If Plaintiff does not wish to file an amended complaint and is agreeable to proceeding only against defendants listed above Plaintiff may so notify the Court in writing. The Court will then issue an order dismissing defendants D. Sheppard-Brooks, R. Lowden, S. Issac, S. Pina, Keener, Indendi, Warren, Gonzales, Hayward, Dehlert, Braswell, Trujillo, Wood, Scribner, Watson, Ortiz, Yamamoto, Lopez, Halberg, Coombs, D. Matthews, Diaz, Billiou, Lockyer, Santos, Woodford, M. Hodge-Wilkins, A. Olivas, Lawence, Poblete, Kim, Mason, and B. Silva from this action, and will forward Plaintiff nine summonses and nine USM-285 forms for completion and return. Upon receipt of the forms, the Court will direct the United States Marshal to initiate service of process.

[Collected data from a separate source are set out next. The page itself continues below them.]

(* ===== verification/Supernode.v ===== *)
(** * The supernode

    Models [supernode.c]: the anchor of a volume, which names its root
    directory, its user table, its hardlink table and the two stores of the
    access control engine.  The five random draws of [supernode_create] are
    arguments.  [supernode_store] takes its version as a signed [int] where
    the other kinds take an unsigned one; the crypto buffer reduces it. *)
From S2P Require Import Prelude Types Gcm Crypto BufferLayer CryptoBuf.

Record abac_superinfo := mk_superinfo { policy_store_uuid : uuid; attribute_space_uuid : uuid }.

Record nexus_supernode := mk_supernode {
  sn_my_uuid : uuid;
  sn_root_uuid : uuid;
  usertable_uuid : uuid;
  hardlink_table_uuid : uuid;
  sn_abac_superinfo : abac_superinfo;
  sn_mac : mac;
  (* the [is_dirty] flag of the attached metadata *)
  sn_metadata : option bool
}.

Definition sn_with_metadata (s : nexus_supernode) (m : option bool) : nexus_supernode :=
  {| sn_my_uuid := sn_my_uuid s; sn_root_uuid := sn_root_uuid s; usertable_uuid := usertable_uuid s;
     hardlink_table_uuid := hardlink_table_uuid s; sn_abac_superinfo := sn_abac_superinfo s;
     sn_mac := sn_mac s; sn_metadata := m |}.
Definition supernode_set_clean (s : nexus_supernode) := sn_with_metadata s (const false <$> sn_metadata s).
Definition supernode_set_dirty (s : nexus_supernode) := sn_with_metadata s (const true <$> sn_metadata s).

(** [sizeof(struct __supernode_hdr)]: six UUIDs. *)
Definition SUPERNODE_HDR_SIZE : Z := 96.
Definition supernode_buflen (s : nexus_supernode) : Z := SUPERNODE_HDR_SIZE.

Definition serialize_supernode_header (s : nexus_supernode) : bytes :=
  sn_my_uuid s ++ sn_root_uuid s ++ usertable_uuid s ++ hardlink_table_uuid s ++
  policy_store_uuid (sn_abac_superinfo s) ++ attribute_space_uuid (sn_abac_superinfo s).

(** The inner [None] is NULL: the buffer is too short.  Fills a zeroed
    supernode. *)
Definition parse_supernode_header (buffer : bytes) : option (option nexus_supernode) :=
  if Z.of_nat (length buffer) <? SUPERNODE_HDR_SIZE then Some None
  else
    '(s, _) ← (my <~ dec_bytes NEXUS_UUID_SIZE; root <~ dec_bytes NEXUS_UUID_SIZE;
               ut <~ dec_bytes NEXUS_UUID_SIZE; hl <~ dec_bytes NEXUS_UUID_SIZE;
               ps <~ dec_bytes NEXUS_UUID_SIZE; sp <~ dec_bytes NEXUS_UUID_SIZE;
               dec_ret (mk_supernode my root ut hl (mk_superinfo ps sp) nexus_mac_zeroize None)) buffer;
    Some (Some s).

Definition supernode_create (my root hl ut : uuid) : nexus_supernode :=
  mk_supernode my root ut hl (mk_superinfo nexus_uuid_zeroize nexus_uuid_zeroize) nexus_mac_zeroize None.

Section store.
Context `{BlockCipher} `{KeyWrapCipher}.
Variable volumekey : bytes.

Definition supernode_from_crypto_buf (c : nexus_crypto_buf) : option (option nexus_supernode) :=
  '(_, p, _) ← nexus_crypto_buf_get volumekey c;
  match p with
  | None => Some None
  | Some buf => parse_supernode_header buf
  end.

Definition supernode_load (b : bcache) (u : uuid) (flags err : Z) (data : option bytes) (ts : Z)
    : option (bcache * option nexus_supernode * list ocall) :=
  let '(b, c, t) := nexus_crypto_buf_create b u flags err data ts in
  match c with
  | None => Some (b, None, t)
  | Some c => s ← supernode_from_crypto_buf c; Some (b, s, t)
  end.

(** Return code and MAC. *)
Definition supernode_store (s : nexus_supernode) (version : Z) (b : bcache) (env : put_env)
    : option (nexus_supernode * bcache * Z * option mac * list ocall) :=
  let size := supernode_buflen s in
  let buf := serialize_supernode_header s in
  if size <? Z.of_nat (length buf) then None
  else
    let content := buf ++ replicate (Z.to_nat size - length buf) 0 in
    '(_, b, ret, m, tr) ← nexus_crypto_buf_put volumekey
                            (nexus_crypto_buf_new content (u32 version) (sn_my_uuid s)) b env;
    if negb (ret =? 0) then Some (s, b, ret, m, tr)
    else Some (supernode_set_clean s, b, 0, m, tr).
End store.

(** ** The serialized form *)
Definition superinfo_ok (i : abac_superinfo) : Prop :=
  length (policy_store_uuid i) = 16%nat /\ length (attribute_space_uuid i) = 16%nat.
Record sn_storable (s : nexus_supernode) : Prop := {
  so_my : length (sn_my_uuid s) = 16%nat;
  so_root : length (sn_root_uuid s) = 16%nat;
  so_ut : length (usertable_uuid s) = 16%nat;
  so_hl : length (hardlink_table_uuid s) = 16%nat;
  so_info : superinfo_ok (sn_abac_superinfo s)
}.

(** Every UUID a volume hangs on. *)
Definition sn_same (s s' : nexus_supernode) : Prop :=
  sn_my_uuid s' = sn_my_uuid s /\ sn_root_uuid s' = sn_root_uuid s /\
  usertable_uuid s' = usertable_uuid s /\ hardlink_table_uuid s' = hardlink_table_uuid s /\
  sn_abac_superinfo s' = sn_abac_superinfo s.

Lemma supernode_codec s :
  sn_storable s ->
  length (serialize_supernode_header s) = 96%nat /\
  exists s', parse_supernode_header (serialize_supernode_header s) = Some (Some s') /\ sn_same s s'.
Proof.
  intros [H1 H2 H3 H4 [H5 H6]].
  assert (Hl : length (serialize_supernode_header s) = 96%nat).
  { unfold serialize_supernode_header. by rewrite !length_app, H1, H2, H3, H4, H5, H6. }
  split; [done|]. unfold parse_supernode_header. rewrite Hl. cbn [Z.of_nat Z.ltb].
  rewrite (proj2 (Z.ltb_ge _ _)) by (unfold SUPERNODE_HDR_SIZE; lia).
  unfold serialize_supernode_header. rewrite <- (app_nil_r (attribute_space_uuid _)).
  do 6 dec_step. eexists. split; [done|]. split_and!; try done. by destruct (sn_abac_superinfo s).
Qed.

If Plaintiff opts to amend, Plaintiff's amended complaint should be brief, Fed. R. Civ. P. 8(a), but must state what each named defendant did that led to the deprivation of Plaintiff's constitutional or other federal rights. Ashcroft v. Iqbal, 129 S.Ct. 1937, 1949 (2009). Although accepted as true, the "[f]actual allegations must be [sufficient] to raise a right to relief above the speculative level . . . ." Bell Atlantic Corp. v. Twombly, 127 S.Ct. 1955, 1965 (2007) (citations omitted).

Plaintiff is further advised that an amended complaint supercedes the original complaint, Forsyth v. Humana, Inc., 114 F.3d 1467, 1474 (9th Cir. 1997); King v. Atiyeh, 814 F.2d 565, 567 (9th Cir. 1987), and must be "complete in itself without reference to the prior or superceded pleading," L. R. 15-220. Plaintiff is warned that "[a]ll causes of action alleged in an original complaint which are not alleged in an amended complaint are waived." King, 814 F.2d at 567 (citing to London v. Coopers & Lybrand, 644 F.2d 811, 814 (9th Cir. 1981)); accord Forsyth, 114 F.3d at 1474.

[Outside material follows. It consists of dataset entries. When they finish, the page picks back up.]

(** Making a hard link to a regular file under a free name of another
    directory binds the name to the file and raises the file's link count by
    one; under a taken name the call fails with -1, both directories stay,
    and the count has been raised all the same, so the file outlives its
    last name. *)
Theorem fs_hardlink_counts s env l t ln tn lv tv name target u links :
  fs_dirs s !! l = Some ln -> fs_dirs s !! t = Some tn -> l <> t ->
  dir_repr (fs_heap s) ln lv -> dir_repr (fs_heap s) tn tv -> name_ok name -> name_ok target -> uuid_ok u ->
  dir_entry_count ln < 2 ^ 29 -> tv !! target = Some (NEXUS_REG, u) ->
  hl_repr (fs_links s) links -> 1 <= links u < 2 ^ 31 - 1 -> hl_count (fs_links s) < 2 ^ 32 - 1 ->
  en_table env = true -> en_flush env = 0 ->
  exists s' ln' tn' ret, nxs_fs_hardlink s env l name t target = Some (s', ret) /\
    fs_dirs s' !! l = Some ln' /\ fs_dirs s' !! t = Some tn' /\ dir_repr (fs_heap s') tn' tv /\
    hl_repr (fs_links s') (add_links links u 1) /\
    fs_deleted s' = fs_deleted s /\
    match lv !! name with
    | None => ret = 0 /\ dir_repr (fs_heap s') ln' (<[name := (NEXUS_REG, u)]> lv)
    | Some _ => ret = -1 /\ dir_repr (fs_heap s') ln' lv
    end.
Proof.
  intros Hl Ht Hne (Hnx & gl & gul & Hil & ->) (_ & gt_ & gut & Hit & ->) Hn Htg Hu Hsz Hv Hr Hlk Hcnt He Hf.
  unfold nxs_fs_hardlink. rewrite Ht. cbn [mbind option_bind]. unfold dirnode_find_by_name.
  destruct (find_by_name_spec _ _ _ _ _ target Hit Htg) as (c & -> & Hit1).
  rewrite view_lookup in Hv. destruct (gt_ !! target) as [a|]; [|done]. cbn [mbind option_bind] in *.
  unfold link_of in Hv. destruct (cells (fs_heap s) !! a) as [de|]; [|done]. cbn [mbind option_bind] in *.
  injection Hv as Hty Hlu. rewrite Hty, Hlu. rewrite decide_False by (by intros []). rewrite He, Hf.
  cbn [negb Z.eqb fs_dirs fs_heap set_links set_dir fs_links].
  rewrite lookup_insert_ne, Hl by done. cbn [mbind option_bind].
  assert (Hinc : hl_repr (hardlink_table_incr_uuid (fs_links s) u) (add_links links u 1)) by (apply incr_repr; done || lia).
  destruct (dirnode_add_spec ln (fs_heap s) (en_rnd env) name NEXUS_REG u gl gul Hnx Hil Hn Hu) as [Hold Hnew];
    [by eapply repr_count|].
  pose proof (view_None _ _ _ _ _ name Hil) as Hvn. destruct (view (cells (fs_heap s)) gl !! name) as [x|] eqn:Hvl.
  - destruct Hold as (ln' & -> & Hi' & _); [by intros ?%Hvn|]. cbn [mbind option_bind Z.eqb].
    eexists _, ln', _, _. split; [done|]. simpl.
    rewrite lookup_insert_eq, lookup_insert_ne, lookup_insert_eq by done. do 2 (split; [done|]).
    split; [split; [done|]; by eauto|]. do 3 (split; [done|]). split; [done|]. eauto.
  - destruct Hnew as (ln' & h' & p & r & -> & Hi' & Hc & Ht' & Hl' & Hlt & _); [by apply Hvn|].
    cbn [mbind option_bind Z.eqb]. eexists _, ln', _, _. split; [done|]. simpl.
    rewrite lookup_insert_eq, lookup_insert_ne, lookup_insert_eq by done. do 2 (split; [done|]). split.
    { split; [lia|]. exists gt_, gut. split.
      - eapply dn_inv_frame; [exact Hit1|lia|]. intros x Hx. rewrite Hc. apply lookup_insert_ne.
        intros <-. by eapply fresh_not_in in Hit1.
      - symmetry. apply view_frame. intros m x Hx. unfold link_of. rewrite Hc, lookup_insert_ne; [done|].
        intros <-. apply (fresh_not_in _ _ _ _ _ Hit1). by eapply in_dirents. }
    do 3 (split; [done|]). split; [lia|]. eexists _, _. split; [done|].
    rewrite (view_insert _ _ _ _ {| de_bucket := Some p; de_rec := r |})
      by (rewrite Hc; apply lookup_insert_eq). simpl. rewrite Ht', Hl'. f_equal.
    symmetry. apply view_frame. intros m b Hb. unfold link_of. rewrite Hc, lookup_insert_ne; [done|].
    intros <-. apply (fresh_not_in _ _ _ _ _ Hil). by eapply in_dirents.
Qed.

Lemma fs_hardlink_witness :
  exists s' ln' tn' ret, nxs_fs_hardlink toy_fs toy_fsenv 6 [98] 5 [97] = Some (s', ret) /\
    fs_dirs s' !! 6 = Some ln' /\ fs_dirs s' !! 5 = Some tn' /\ dir_repr (fs_heap s') tn' one_view /\
    hl_repr (fs_links s') (add_links (fun _ => 1) (uuid_const 7) 1) /\
    fs_deleted s' = [] /\
    match (∅ : dir_view) !! [98] with
    | None => ret = 0 /\ dir_repr (fs_heap s') ln' (<[ [98] := (NEXUS_REG, uuid_const 7) ]> ∅)
    | Some _ => ret = -1 /\ dir_repr (fs_heap s') ln' ∅
    end.
Proof.
  destruct other_dir_repr as (Hother & Hone & _ & Hcnt).
  apply (fs_hardlink_counts toy_fs toy_fsenv 6 5 other_dir.1 one_dir.1 ∅ one_view [98] [97] (uuid_const 7) (fun _ => 1)).
  - cbn [fs_dirs toy_fs]. rewrite lookup_insert_ne by done. apply lookup_singleton_eq.
  - apply lookup_insert_eq.
  - done.
  - exact Hother.
  - exact Hone.
  - apply name_b_ok.
  - apply name_a_ok.
  - apply uuid_const_ok. unfold byte_ok. lia.
  - rewrite Hcnt. lia.
  - by vm_compute.
  - apply toy_links.
  - lia.
  - simpl. lia.
  - done.
  - done.
Defined.

(** A rename onto an existing regular file of the directory succeeds,
    moves the name and reports the file it replaced, but neither deletes the
    replaced file's object nor lowers its link count, although its name is
    gone: the block meant for that never runs. *)
Theorem fs_rename_leaks_overwritten s env d dn v oldname newname link u :
  fs_dirs s !! d = Some dn -> dir_repr (fs_heap s) dn v -> name_ok oldname -> name_ok newname ->
  oldname <> newname -> dir_entry_count dn < 2 ^ 29 ->
  v !! oldname = Some link -> v !! newname = Some (NEXUS_REG, u) ->
  exists s' dn' r, nxs_fs_rename s env d oldname d newname = Some (s', 0, r) /\
    rn_overwrite r = Some (u, NEXUS_REG) /\ fs_dirs s' !! d = Some dn' /\
    dir_repr (fs_heap s') dn' (<[newname := link]> (delete oldname v)) /\
    fs_deleted s' = fs_deleted s /\ fs_links s' = fs_links s.
Proof.
  intros Hd Hr Ho Hn Hne Hc Hv Hv'. unfold nxs_fs_rename.
  destruct (rename_same_spec (fs_dirs s) (fs_heap s) (en_rnd env) d dn v oldname newname)
    as (ds & h & dn' & r & -> & Hd' & _ & Hres); [done..|].
  rewrite Hv, Hv' in Hres. destruct Hres as (Hret & _ & Hov & Hrep).
  cbn [mbind option_bind]. rewrite Hret. cbn [negb Z.eqb]. eexists _, dn', r. by split_and!.
Qed.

Based on the foregoing, it is HEREBY ORDERED that:

1. The Clerk's Office shall send Plaintiff a civil rights complaint form;

2. Within thirty (30) days from the date of service of this order, Plaintiff must either:

a. File a first amended complaint curing the deficiencies identified by the Court in this order, or

b. Notify the Court in writing that Plaintiff does not wish to file an amended complaint and wishes to proceed only on the claims identified by the Court as viable/cognizable in this order;

3. Plaintiff may not add any new, unrelated claims to this action via the first amended complaint and any attempt to do so will result in an order striking the first amended complaint; and

4. If Plaintiff fails to comply with this order, the Court will recommend dismissal of this action for failure to obey a court order.